January 3, 2020
U.S. Secretary of State Mike Pompeo announced on Thursday that Washington sanctioned Leopoldo Cintra Frías, minister of Cuba's Revolutionary Armed Forces.
According to the U.S. official, Cintra has committed "serious human rights violations" and has collaborated in actions to "shore up" the Government of Nicolás Maduro in Venezuela.
Through a statement, Pompeo noted that, together with military and intelligence officials from the Venezuelan Government, Cuba's Ministry of Revolutionary Armed Forces (MINFAR), which Cintra leads, "has been involved in serious violations and abuses of human rights in Venezuela, including torture or subjecting Venezuelans to cruel, inhuman or degrading treatment or punishment for their anti-Maduro positions."
"The international community can clearly see how fearful Cuba is of democracy, both for its own citizens and for Venezuelans," the text adds.
The statement explains that the State Department sanctioned Cintra "under Section 7031 (c) of the State Department, Foreign Operations, and Related Programs Appropriations Act for Fiscal Year 2019."
Section 7031 (c) establishes that, in cases where the Secretary of State has credible information that officials of foreign governments have been involved in significant corruption or grave human rights violations, persons sanctioned under that regulation and their immediate family members "are not eligible to enter the U.S."
Therefore, the sanction falls, according to the statement, also on the Cuban minister's children: Deborah Cintra González and Leopoldo Cintra González.

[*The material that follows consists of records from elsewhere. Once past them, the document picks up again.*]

(** The groups under [this] nest less than [d] deep and all are in the
    store: the shape [collectRoutes] terminates on. *)
Fixpoint is_tree (d : nat) (h : heap) (this : loc) : bool :=
  match d with
  | 0 => false
  | S d' =>
      match h !! this with
      | None => false
      | Some g =>
          forallb (fun item =>
            match subgroup_of item with
            | Some child => is_tree d' h child
            | None => true
            end) (items g)
      end
  end.

(** ** Callbacks of the caller *)

Section Callbacks.

(** What calling a function of the caller does to the store. *)
Variable call : value -> list value -> M value.

Definition invoke (what : string) (f : value) (args : list value) : M value :=
  match f with
  | VFunction _ _ => call f args
  | _ => throw (TypeError (NotAFunction what))
  end.

(** [new Group(cb)] *)
Definition new_Group (cb : value) : M loc :=
  let* this := alloc in
  (if is_nullish cb then ret VUndefined else invoke "cb" cb [VGroup this]) ;;
  ret this.

(** The part of [group] below its first test. *)
Definition group_checked (this : loc) (path cb : value) : M value :=
  let* group := new_Group cb in
  addGroup this path (VGroup group) ;;
  ret (VGroup this).

(** [group(path, cb)]; with a function in first place it calls itself
    as [group(null, path)]. *)
Definition group (this : loc) (path cb : value) : M value :=
  if String.eqb (typeof path) "function"
  then group_checked this VNull path
  else group_checked this path cb.

End Callbacks.

(** ** Notions of the statements *)

(** A computation that leaves every store as it finds it. *)
Definition read_only {A} (m : M A) : Prop := forall h, (m h).1 = h.

(** The outcomes that say nothing about the program: the recursion was
    cut short or a reference led nowhere. *)
Definition cut_short {A} (o : outcome A) : bool :=
  match o with
  | Stuck OutOfFuel | Stuck Dangling => true
  | _ => false
  end.

(** The handlers [appendToRoutes] gives a route whose own handlers are
    [own], in a group in state [g]. *)
Definition chain (g : Group) (own : list value) : list value :=
  middlewares_before g ++ own ++ middlewares_after g ++
  imap catcher_handler (catchers g).

(** A route that went through the group in state [g]. *)
Definition wrapped_by (g : Group) (route : value) : Prop :=
  exists own, get_prop route "handlers" = Return (VArray (chain g own)).

(** The item [addHandlers] pushes for methods [["get"]], path ["/x"] and
    the handlers [handlers]. *)
Definition get_x_item (handlers : list value) : value :=
  VObject [("type", VString "handler"); ("methods", VArray [VString "get"]);
           ("path", VString "/x"); ("handlers", VArray handlers)].

(** ** Notions of the further properties *)

(** A string whose first character is the slash. *)
Definition starts_with_slash (s : string) : bool :=
  match s with
  | String c _ => Ascii.eqb c "/"
  | EmptyString => false
  end.

(** The state of a group after [this.items.push(item)]. *)
Definition with_item (g : Group) (item : value) : Group :=
  mkGroup (catchers g) (middlewares_after g) (middlewares_before g) (items g ++ [item]).

(** The item [addGroup] pushes. *)
Definition group_item (path group : value) : value :=
  VObject [("type", VString "group"); ("path", path); ("group", group)].





(** The calls a program can make on a group, the verb shortcuts and the
    callback form of [group] apart. *)
Inductive builder_call : Type :=
| CallAddGroup (path group : value)
| CallAddHandler (methods path handler : value)
| CallAddHandlers (methods path : value) (handlers : list value)
| CallAfter (middleware : value)
| CallAround (middleware : value)
| CallBefore (middleware : value)
| CallCatch (callback : value).

Definition run_call (this : loc) (c : builder_call) : M value :=
  match c with
  | CallAddGroup path group => addGroup this path group
  | CallAddHandler methods path handler => addHandler this methods path handler
  | CallAddHandlers methods path handlers => addHandlers this methods path handlers
  | CallAfter middleware => after this middleware
  | CallAround middleware => around this middleware
  | CallBefore middleware => before this middleware
  | CallCatch callback => catch this callback
  end.

(** A step of a program: [new Group()] or a call on a group made
    before. *)
Inductive builder_step : Type :=
| New
| Call (this : loc) (c : builder_call).

(** The store a step leaves, whether it returned or threw (a program
    may catch the error and go on). *)
Definition exec_step (h : heap) (s : builder_step) : heap :=
  match s with
  | New => (alloc h).1
  | Call this c => (run_call this c h).1
  end.

Definition exec (program : list builder_step) (h : heap) : heap :=
  fold_left exec_step program h.

(** The items the builder methods push: objects tagged ["group"] or
    ["handler"]. *)
Definition builder_item (item : value) : bool :=
  match item with
  | VObject props =>
      is_string (lookup_prop "type" props) "group" ||
      is_string (lookup_prop "type" props) "handler"
  | _ => false
  end.


(** A route as [appendToRoutes] makes it for the group in state [g]:
    the route with its handlers wrapped. Values that are no routes are
    left alone. *)
Definition wrap (g : Group) (route : value) : value :=
  match route with
  | VObject props =>
      match lookup_prop "handlers" props with
      | VArray own => VObject (set_prop "handlers" (VArray (chain g own)) props)
      | _ => route
      end
  | _ => route
  end.

(** A subroute with the prefix of the group item put before its path. *)
Definition with_prefix (prefix : string) (route : value) : value :=
  match route with
  | VObject props =>
      match lookup_prop "path" props with
      | VString path => VObject (set_prop "path" (VString (prefix +:+ path)) props)
      | _ => route
      end
  | _ => route
  end.

(** The prefix a group item stands for: its path when that is a string,
    nothing when it is [null] or [undefined]. *)
Definition prefix_of (item : value) : option string :=
  match get_prop item "path" with
  | Return (VString s) => Some s
  | Return VNull | Return VUndefined => Some EmptyString
  | _ => None
  end.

Since January last year, when Washington recognized Juan Guaidó as interim president of Venezuela, the U.S. has increased sanctions, not only against Venezuela, but against Cuba.
Last November, Cuba's Interior Minister, Julio César Gandarilla Bermejo, was designated under the same Section 7031 (c).
Previously, in September, former Cuban president and current General Secretary of the Communist Party of Cuba (PCC), Raúl Castro, was sanctioned, along with his four children: Alejandro, Deborah, Mariela and Nilsa.
Also in November, the Treasury Department added Cuba's Panamerican Corporation to the list of so-called Specially Designated Nationals (SDN), of the Office of Foreign Assets Control (OFAC).
Action that was added to those already made in October, when the U.S. Treasury Department's Bureau of Industry and Security (BIS) announced new commercial sanctions against Cuba, which included restrictions on exports of goods to the Island, affecting the leasing of U.S. aircraft to Cuban airlines, through a "general policy of license denial."
In September, Washington included on the OFAC SDN list eight vessels and entities in charge of transporting oil from Venezuela to Cuba.
On the other hand, the U.S. Department of Transportation announced the prohibition of all flights to Cuba, except those going to Havana.